Pemerintah Indonesia berusaha untuk meningkatkan ekspor sebagai langkah untuk mengatasi depresiasi rupiah.
Ketegangan perdagangan antara AS dan negara lain dapat meningkat akibat kebijakan tarif yang baru.
Nilai tukar rupiah terhadap dolar Amerika Serikat (AS) mengalami penurunan pada tanggal 27 Maret 2025, di mana rupiah dibuka pada posisi Rp16.590 per dolar AS, melemah 0,09%. Penurunan ini terjadi setelah Presiden AS, Donald Trump, mengumumkan penerapan tarif 25% untuk impor mobil yang tidak diproduksi di dalam negeri. Kebijakan ini diperkirakan akan meningkatkan ketegangan dengan negara-negara mitra dagang AS dan berpotensi menaikkan harga mobil.

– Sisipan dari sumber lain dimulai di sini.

(* ===== verification/DList.v ===== *)
(** * Circular linked lists through an array of links

    [linked f i l j]: following [f] from [i] visits the nodes [l] in order and
    then arrives at [j].  A circular list with head [h] is [linked f h l h].
    The lemmas say what the pointer assignments of an unlink and of an
    insertion at either end do to the visited list. *)

From stdpp Require Import base list.
From Stdlib Require Import Lia.

Fixpoint linked (f : nat -> nat) (i : nat) (l : list nat) (j : nat) : Prop :=
  match l with
  | [] => f i = j
  | x :: l => f i = x /\ linked f x l j
  end.

Definition fupd (f : nat -> nat) (a v : nat) : nat -> nat :=
  fun x => if decide (x = a) then v else f x.

Lemma fupd_eq f a v : fupd f a v a = v.
Proof. unfold fupd. by rewrite decide_True. Qed.
Lemma fupd_ne f a v x : x <> a -> fupd f a v x = f x.
Proof. intros. unfold fupd. by rewrite decide_False. Qed.

Lemma linked_ext f g i l j : (forall x, x ∈ i :: l -> f x = g x) ->
  linked f i l j -> linked g i l j.
Proof.
  revert i; induction l as [|x l IH]; simpl; intros i H Hl.
  - rewrite <- H; [done|apply list_elem_of_here].
  - destruct Hl as [<- Hl]. split; [symmetry; apply H, list_elem_of_here|].
    apply IH; [|done]. intros y Hy. apply H. by right.
Qed.

Lemma linked_app f i l1 x l2 j :
  linked f i (l1 ++ x :: l2) j <-> linked f i l1 x /\ linked f x l2 j.
Proof.
  revert i; induction l1 as [|y l1 IH]; simpl; intros i; [done|].
  rewrite IH. tauto.
Qed.

(** The last node before the end. *)
Fixpoint lastn (i : nat) (l : list nat) : nat :=
  match l with
  | [] => i
  | x :: l => lastn x l
  end.

Lemma lastn_elem i l : lastn i l ∈ i :: l.
Proof.
  revert i; induction l as [|x l IH]; intros i; simpl; [apply list_elem_of_here|].
  right. apply IH.
Qed.

Lemma lastn_app i l x : lastn i (l ++ [x]) = x.
Proof. revert i; induction l; simpl; auto. Qed.

Lemma linked_last f i l j : linked f i l j -> f (lastn i l) = j.
Proof. revert i; induction l as [|x l IH]; intros i; [done|]. intros [_ Hl]. by apply IH. Qed.

(** Redirecting the last link. *)
Lemma linked_redirect f i l j v : NoDup (i :: l) -> linked f i l j ->
  linked (fupd f (lastn i l) v) i l v.
Proof.
  revert i; induction l as [|x l IH]; intros i Hnd; [intros; apply fupd_eq|].
  intros [Hi Hl]. apply NoDup_cons in Hnd as [Hni Hnd']. simpl. split; [|by apply IH].
  rewrite fupd_ne; [done|]. intros E. apply Hni. rewrite E at 1. apply lastn_elem.
Qed.

(** Joining two runs. *)
Lemma linked_join f i l1 x l2 j : linked f i l1 x -> linked f x l2 j ->
  linked f i (l1 ++ x :: l2) j.
Proof. intros. by apply linked_app. Qed.

(** Unlinking [x]: its predecessor points to its successor. *)
Lemma linked_remove f i l1 x l2 j : NoDup (i :: l1 ++ x :: l2) ->
  linked f i (l1 ++ x :: l2) j ->
  linked (fupd f (lastn i l1) (f x)) i (l1 ++ l2) j.
Proof.
  intros Hnd [H1 H2]%linked_app.
  assert (Hp : lastn i l1 ∈ i :: l1) by apply lastn_elem.
  assert (Hnd1 : NoDup (i :: l1)).
  { rewrite app_comm_cons in Hnd. by apply NoDup_app in Hnd as [? _]. }
  pose proof (linked_redirect _ _ _ _ (f x) Hnd1 H1) as H1'.
  destruct l2 as [|y l2]; simpl in H2.
  - by rewrite app_nil_r, <- H2 in *.
  - destruct H2 as [<- H2]. apply linked_app. split; [done|].
    eapply linked_ext; [|exact H2]. intros z Hz. rewrite fupd_ne; [done|]. intros ->.
    rewrite app_comm_cons in Hnd. apply NoDup_app in Hnd as (_ & Hnd & _).
    apply (Hnd _ Hp). by right.
Qed.

(** Inserting [x] right after the head. *)
Lemma linked_push f i l j x : x ∉ i :: l -> i ∉ l -> linked f i l j ->
  linked (fupd (fupd f x (f i)) i x) i (x :: l) j.
Proof.
  intros Hx Hi Hl. split; [apply fupd_eq|].
  assert (x <> i) by (intros ->; apply Hx, list_elem_of_here).
  destruct l as [|y l]; simpl in *.
  - by rewrite fupd_ne, fupd_eq.
  - destruct Hl as [Hy Hl]. rewrite fupd_ne, fupd_eq by done. split; [done|].
    eapply linked_ext; [|exact Hl]. intros z Hz.
    rewrite !fupd_ne; [done| |]; intros ->; [apply Hx; by right|done].
Qed.

(** Appending [x] at the far end. *)
Lemma linked_snoc f i l j x : x ∉ i :: l -> NoDup (i :: l) -> linked f i l j ->
  linked (fupd (fupd f x j) (lastn i l) x) i (l ++ [x]) j.
Proof.
  intros Hx Hnd Hl. apply linked_app. simpl.
  assert (Hne : x <> lastn i l) by (intros ->; apply Hx, lastn_elem).
  split; [|by rewrite fupd_ne, fupd_eq].
  apply (linked_redirect _ _ _ j); [done|]. eapply linked_ext; [|exact Hl].
  intros y Hy. rewrite fupd_ne; [done|]. by intros ->.
Qed.

(** The first step of a run over a reversed list. *)
Lemma linked_first f i l j : linked f i l j -> f i = lastn j (reverse l).
Proof.
  destruct l as [|x l]; simpl; [done|]. intros [-> _]. by rewrite reverse_cons, lastn_app.
Qed.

Menteri Koordinator bidang Perekonomian, Airlangga Hartarto, menyatakan bahwa pemerintah Indonesia berusaha untuk mengatasi pelemahan nilai rupiah dengan mendorong kinerja ekspor dan mempermudah proses perizinan. Meskipun pasar valuta asing sering berfluktuasi, ia percaya bahwa fundamental ekonomi Indonesia tetap kuat dalam jangka menengah hingga panjang.
Analisis Ahli
Airlangga Hartarto
Pasar valuta asing memang fluktuatif, tapi fundamental ekonomi Indonesia cukup kuat dalam jangka menengah hingga panjang, sehingga pelemahan rupiah bisa diantisipasi melalui ekspor dan deregulasi.Donald Trump
Pengenaan tarif 25% pada impor mobil yang tidak dibuat di AS bertujuan melindungi industri otomotif domestik dan menangani defisit perdagangan Amerika Serikat.